SARS-CoV-2 infects human CMs through ACE2. SARS-CoV-2- infected hPSC-CMs exhibited prominently increased cell death (15, 16), fractionated sarcomeres (17), abnormal electrical and mechanical functions (18) and inflammation (15), which recapitulated the CM injuries in COVID-19 patients with myocarditis (9).

SARS-CoV-2 genome encodes up to 27 genes. Currently, the molecular mechanisms, by which SARS-CoV-2 genes interact with host protein networks to influence survival and functions of human CMs, still largely remain elusive.

In this study, three SARS-CoV-2 viral coding genes, Nsp6, Nsp8 and M, were overexpressed in hPSCs (human ESCs and iPSCs) derived CMs. The global impacts of SARS-CoV-2 viral genes on the transcriptome of hPSC-CMs were determined by whole mRNA-seq. We found Nsp6, Nsp8 or M overexpression in hPSC-CMs and SARS-CoV-2 viral infection concordantly affected the transcriptome of hPSC-CMs, with activated cellular injury and immune signaling and reduced cardiac function pathways.

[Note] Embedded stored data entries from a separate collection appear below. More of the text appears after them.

Lemma cache_ok_upto bodies f cache : cache_ok bodies cache <-> cache_upto bodies f [] cache.
Proof.
  split; intros H g start cv Hc; destruct (H g start cv Hc) as (pts & k & Hb & Hk & Hs & Hr).
  - exists pts, k. subst cv. split_and!; try done; [apply partial_refl|by right].
  - destruct Hr as [_ [[_ []%elem_of_nil]|Hr]]. by exists pts, k.
Qed.

Section Scan.
Context (wide_shift : Z -> Z -> Z) (bodies : nat -> option (list point)).
Context (M : Module_) (F : TypeEntry) (Locals : list WASMType) (f : nat) (pts : list point) (vend : vstate).
Hypothesis Hchain : chain M F Locals (start_state F) pts vend.
Hypothesis Hend : ctrls vend = [].
Hypothesis Hbody : bodies f = Some pts.

Let l_ := map pt_i pts.
Let Code := concat (map pt_bytes pts).

Lemma start_wf : wfv (start_state F).
Proof. split; cbn; [lia|]. by constructor. Qed.

Lemma at_wf k : wfv (state_at vend pts k).
Proof. eapply chain_wf; [apply start_wf|done]. Qed.
Lemma pt_wf k p : pts !! k = Some p -> wfv (pt_v p).
Proof. intros H. pose proof (at_wf k) as Hw. unfold state_at in Hw. by rewrite H in Hw. Qed.

Lemma wf_nested v inner c cs : wfv v -> ctrls v = inner ++ c :: cs -> nested inner c cs (low (c_height c) (opds v)) v.
Proof. intros [Hh _] E. rewrite E in Hh. destruct (heights_nested _ _ _ _ Hh). by split. Qed.

(** The frame of the block that [k] opens, in the state after it. *)
Lemma opened k p :
  pts !! k = Some p -> is_open (pt_i p) = true ->
  exists c, ctrls (state_at vend pts (S k)) = c :: ctrls (pt_v p) /\ c_unreachable c = false /\
    c_height c = length (opds (state_at vend pts (S k))).
Proof.
  intros Hp Ho. destruct (chain_step M F Locals _ _ _ k p Hchain Hp) as (_ & _ & Hs).
  destruct (step_open M F Locals _ _ _ (pt_wf k p Hp) Ho Hs) as (c & v1 & _ & -> & Hc & Hu & _). exists c. by cbn.
Qed.

(** The END that closes it. *)
Lemma block_closes k p :
  pts !! k = Some p -> is_open (pt_i p) = true -> exists n, find_end 0 (drop (S k) l_) = Some n.
Proof.
  intros Hp Ho. destruct (opened k p Hp Ho) as (c & Ec & _).
  pose proof (lookup_lt_Some _ _ _ Hp) as Hl.
  pose proof (chain_suffix M F Locals _ _ _ (S k) Hchain ltac:(lia)) as Hsuf.
  destruct (block_end M F Locals _ _ _ [] c _ _ Hsuf (at_wf (S k)) (wf_nested _ [] _ _ (at_wf (S k)) Ec) Hend)
    as (n & _ & _ & Hf & _). cbn [length] in Hf. exists n. unfold l_. by rewrite List.skipn_map.
Qed.

(** At instruction [j], in the blocks that [ss] open, the innermost first. *)
Record scan_inv (j : nat) (ss : list nat) (cache : gmap (nat * nat) CacheValue) : Prop := {
  si_open l s : ss !! l = Some s -> (s < j)%nat /\ block_at pts s;
  si_end l s : ss !! l = Some s ->
    find_end 0 (drop (S s) l_) = (fun n => n + (j - S s))%nat <$> find_end l (drop j l_);
  si_else l s : ss !! l = Some s ->
    (exists n, find_else 0 (drop (S s) l_) = Some n /\
       cvElsePtr (cacheAt cache (f, pos pts (S s))) = Some (pos pts (S s + n)) /\
       exists inner c cs, ctrls (state_at vend pts j) = inner ++ c :: cs /\ length inner = l /\ c_if c = false) \/
    find_else 0 (drop (S s) l_) = (fun n => n + (j - S s))%nat <$> find_else l (drop j l_);
  si_cache : cache_upto bodies f ss cache;
}.

Definition starts_ok (ss : list nat) (Starts : gmap Z nat) : Prop :=
  forall l s, ss !! l = Some s -> Starts !! Z.of_nat (length ss - 1 - l) = Some (pos pts (S s)).

Lemma drop_map j p : pts !! j = Some p -> drop j l_ = pt_i p :: drop (S j) l_.
Proof. intros H. unfold l_. apply drop_S. by rewrite list_lookup_fmap, H. Qed.

(** The search goes on after the instruction. *)
Lemma shifted j s (o : option nat) :
  (s < j)%nat -> (fun n => n + (j - S s))%nat <$> (S <$> o) = (fun n => n + (S j - S s))%nat <$> o.
Proof. intros. destruct o; cbn; [f_equal; lia|done]. Qed.

(** What stays of the invariant when the frames of the open blocks are those
    of the state after the instruction. *)
Lemma else_keeps j p l l' s cache cache' :
  pts !! j = Some p -> (pt_i p = End -> (0 < l)%nat) -> l' = depth_after (pt_i p) l ->
  cvElsePtr (cacheAt cache' (f, pos pts (S s))) = cvElsePtr (cacheAt cache (f, pos pts (S s))) ->
  (exists n, find_else 0 (drop (S s) l_) = Some n /\
     cvElsePtr (cacheAt cache (f, pos pts (S s))) = Some (pos pts (S s + n)) /\
     exists inner c cs, ctrls (state_at vend pts j) = inner ++ c :: cs /\ length inner = l /\ c_if c = false) ->
  (exists n, find_else 0 (drop (S s) l_) = Some n /\
     cvElsePtr (cacheAt cache' (f, pos pts (S s))) = Some (pos pts (S s + n)) /\
     exists inner c cs, ctrls (state_at vend pts (S j)) = inner ++ c :: cs /\ length inner = l' /\ c_if c = false).
Proof.
  intros Hp Hl -> Hc (n & Hf & He & inner & c & cs & Ec & <- & Hif). exists n. rewrite Hc. split_and!; [done|done|].
  destruct (chain_step M F Locals _ _ _ j p Hchain Hp) as (_ & _ & Hs).
  unfold state_at in Ec. rewrite Hp in Ec.
  destruct (step_nested M F Locals _ _ _ inner c cs _ (pt_wf j p Hp) (wf_nested _ _ _ _ (pt_wf j p Hp) Ec) Hs)
    as (inner' & c' & [Ec' _ _] & Hlen & _ & Hif').
  { intros Hi ->. specialize (Hl Hi). cbn in Hl. lia. }
  exists inner', c', cs. split_and!; [done|done|]. destruct Hif' as [->|(_ & _ & ?)]; congruence.
Qed.

Lemma block_next k : block_at pts k -> (S k < length pts)%nat.
Proof.
  intros (p & Hp & Ho). apply (chain_next M F Locals _ _ _ k p start_wf Hchain Hend Hp). by intros E; rewrite E in Ho.
Qed.

Lemma start_inj k k' : block_at pts k -> block_at pts k' -> pos pts (S k) = pos pts (S k') -> k = k'.
Proof.
  intros Hk Hk' E. apply block_next in Hk, Hk'. apply pos_inj in E; lia.
Qed.

Lemma cacheAt_partial ss cache s :
  cache_upto bodies f ss cache -> block_at pts s -> partial (cacheAt cache (f, pos pts (S s))) (entry pts s).
Proof.
  intros Hc Hs. unfold cacheAt. destruct (cache !! _) as [cv|] eqn:E; [|split; by left].
  destruct (Hc _ _ _ E) as (pts' & k & Hb & Hk & Hpos & Hpa & _). rewrite Hbody in Hb. injection Hb as <-.
  cbn. by rewrite (start_inj s k Hs Hk Hpos).
Qed.

(** The entry of a block that is open is replaced. *)
Lemma upto_insert ss ss' cache s cv :
  cache_upto bodies f ss cache -> block_at pts s -> partial cv (entry pts s) ->
  (forall k, k ∈ ss -> k <> s -> k ∈ ss') -> (s ∈ ss' \/ cv = entry pts s) ->
  cache_upto bodies f ss' (<[(f, pos pts (S s)) := cv]> cache).
Proof.
  intros Hc Hs Hp Hss Hcv g start cv' Hl. destruct (decide ((g, start) = (f, pos pts (S s)))) as [E|Hne].
  - injection E as -> ->. rewrite lookup_insert_eq in Hl. injection Hl as <-. exists pts, s. split_and!; try done.
    destruct Hcv; [left|right]; done.
  - rewrite lookup_insert_ne in Hl by congruence. destruct (Hc _ _ _ Hl) as (pts' & k & Hb & Hk & Hpos & Hpa & Hor).
    exists pts', k. split_and!; try done. destruct Hor as [[-> Hin]|]; [left|by right]. split; [done|].
    apply Hss; [done|]. intros ->. rewrite Hbody in Hb. injection Hb as <-. by subst.
Qed.

Lemma upto_mono ss ss' cache : (forall k, k ∈ ss -> k ∈ ss') -> cache_upto bodies f ss cache -> cache_upto bodies f ss' cache.
Proof.
  intros Hss Hc g start cv Hl. destruct (Hc _ _ _ Hl) as (pts' & k & Hb & Hk & Hpos & Hpa & Hor).
  exists pts', k. split_and!; try done. destruct Hor as [[-> ?]|]; [left|right]; auto.
Qed.

Lemma cacheAt_insert_ne cache (k k' : nat * nat) cv : k <> k' -> cacheAt (<[k := cv]> cache) k' = cacheAt cache k'.
Proof. intros. unfold cacheAt. by rewrite lookup_insert_ne. Qed.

Nsp6, Nsp8 or M overexpression in hPSC-CMs prominently increased apoptosis, and compromised calcium handling and electrical properties. Genome-wide interactome analysis found Nsp6, Nsp8 and M could all interact with proteins of the host hPSC-CMs, particularly ATPase subunits, which led to significantly reduced ATP level.

Given that reduced ATP level could impair intracellular Ca2+ signaling and contractility of CMs, we then tested pharmaceutical strategies to enhance the cellular ATP levels of hPSC-CMs overexpressing Nsp6, Nsp8 or M. Two FDA-approved drugs, ivermectin and meclizine, significantly reduced cell death and dysfunctions of hPSC-CMs with overexpression of SARS-CoV-2 genes.

Overall, SARS-CoV-2 genes Nsp6, Nsp8 and M exhibited detrimental effects on the whole transcriptome and interactome of hPSC-CMs, and the reduced cellular ATP level plays a key role in SARS-CoV-2 genes-induced CM death and abnormalities.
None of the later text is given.